Your objective:
Beginning with the line below that contains "D4NP_OK => 0" and ending with the line that contains "Lemma d4np_status_str_unknown z", copy every line exactly. Copy nothing else.

Data for review:
———
(* ===== verification/Status.v ===== *)
(** * Status codes ([d4np/core/d4np_status.h], [d4np_status.c])

    The enumeration every fallible function returns, its integer values and
    the name table [d4np_status_str]. *)

From S2P Require Import Prelude.

Local Open Scope Z_scope.

Inductive d4np_status :=
  | D4NP_OK
  | D4NP_ERR_INVALID_ARGUMENT
  | D4NP_ERR_OUT_OF_MEMORY
  | D4NP_ERR_OVERFLOW
  | D4NP_ERR_NOT_FOUND
  | D4NP_ERR_IO
  | D4NP_ERR_AGAIN
  | D4NP_ERR_UNSUPPORTED
  | D4NP_ERR_INTERNAL.

#[export] Instance d4np_status_eq_dec : EqDecision d4np_status.
Proof. solve_decision. Defined.

(** The value of an enumerator: they count up from [D4NP_OK = 0]. *)
Definition status_code (s : d4np_status) : Z :=
  match s with
  | D4NP_OK => 0
  | D4NP_ERR_INVALID_ARGUMENT => 1
  | D4NP_ERR_OUT_OF_MEMORY => 2
  | D4NP_ERR_OVERFLOW => 3
  | D4NP_ERR_NOT_FOUND => 4
  | D4NP_ERR_IO => 5
  | D4NP_ERR_AGAIN => 6
  | D4NP_ERR_UNSUPPORTED => 7
  | D4NP_ERR_INTERNAL => 8
  end.

(** An object of the enumerated type can hold any [int]: the function is
    defined on all of them, with the fall-through of the [switch]. *)
Definition d4np_status_str (status : Z) : string :=
  match status with
  | 0 => "D4NP_OK"
  | 1 => "D4NP_ERR_INVALID_ARGUMENT"
  | 2 => "D4NP_ERR_OUT_OF_MEMORY"
  | 3 => "D4NP_ERR_OVERFLOW"
  | 4 => "D4NP_ERR_NOT_FOUND"
  | 5 => "D4NP_ERR_IO"
  | 6 => "D4NP_ERR_AGAIN"
  | 7 => "D4NP_ERR_UNSUPPORTED"
  | 8 => "D4NP_ERR_INTERNAL"
  | _ => "D4NP_ERR_UNKNOWN"
  end%string.

(** A name identifies its code: two enumerators never print alike, and an
    integer that is no enumerator prints as [D4NP_ERR_UNKNOWN] and nothing
    else does. *)
Lemma d4np_status_str_known s :
  d4np_status_str (status_code s) <> "D4NP_ERR_UNKNOWN"%string.
Proof. by destruct s. Qed.

Lemma d4np_status_str_unknown z :
  (forall s, status_code s <> z) -> d4np_status_str z = "D4NP_ERR_UNKNOWN"%string.
Proof.
  intros H.
  pose proof (H D4NP_OK); pose proof (H D4NP_ERR_INVALID_ARGUMENT);
  pose proof (H D4NP_ERR_OUT_OF_MEMORY); pose proof (H D4NP_ERR_OVERFLOW);
  pose proof (H D4NP_ERR_NOT_FOUND); pose proof (H D4NP_ERR_IO);
  pose proof (H D4NP_ERR_AGAIN); pose proof (H D4NP_ERR_UNSUPPORTED);
  pose proof (H D4NP_ERR_INTERNAL); simpl in *.
  destruct z as [|p|p]; [done| |done].
  do 4 (destruct p; simpl; try congruence).
Qed.

Lemma d4np_status_str_inj s1 s2 :
  d4np_status_str (status_code s1) = d4np_status_str (status_code s2) -> s1 = s2.
Proof. by destruct s1, s2. Qed.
———
Worked solution:
  | D4NP_OK => 0
  | D4NP_ERR_INVALID_ARGUMENT => 1
  | D4NP_ERR_OUT_OF_MEMORY => 2
  | D4NP_ERR_OVERFLOW => 3
  | D4NP_ERR_NOT_FOUND => 4
  | D4NP_ERR_IO => 5
  | D4NP_ERR_AGAIN => 6
  | D4NP_ERR_UNSUPPORTED => 7
  | D4NP_ERR_INTERNAL => 8
  end.

(** An object of the enumerated type can hold any [int]: the function is
    defined on all of them, with the fall-through of the [switch]. *)
Definition d4np_status_str (status : Z) : string :=
  match status with
  | 0 => "D4NP_OK"
  | 1 => "D4NP_ERR_INVALID_ARGUMENT"
  | 2 => "D4NP_ERR_OUT_OF_MEMORY"
  | 3 => "D4NP_ERR_OVERFLOW"
  | 4 => "D4NP_ERR_NOT_FOUND"
  | 5 => "D4NP_ERR_IO"
  | 6 => "D4NP_ERR_AGAIN"
  | 7 => "D4NP_ERR_UNSUPPORTED"
  | 8 => "D4NP_ERR_INTERNAL"
  | _ => "D4NP_ERR_UNKNOWN"
  end%string.

(** A name identifies its code: two enumerators never print alike, and an
    integer that is no enumerator prints as [D4NP_ERR_UNKNOWN] and nothing
    else does. *)
Lemma d4np_status_str_known s :
  d4np_status_str (status_code s) <> "D4NP_ERR_UNKNOWN"%string.
Proof. by destruct s. Qed.

Lemma d4np_status_str_unknown z :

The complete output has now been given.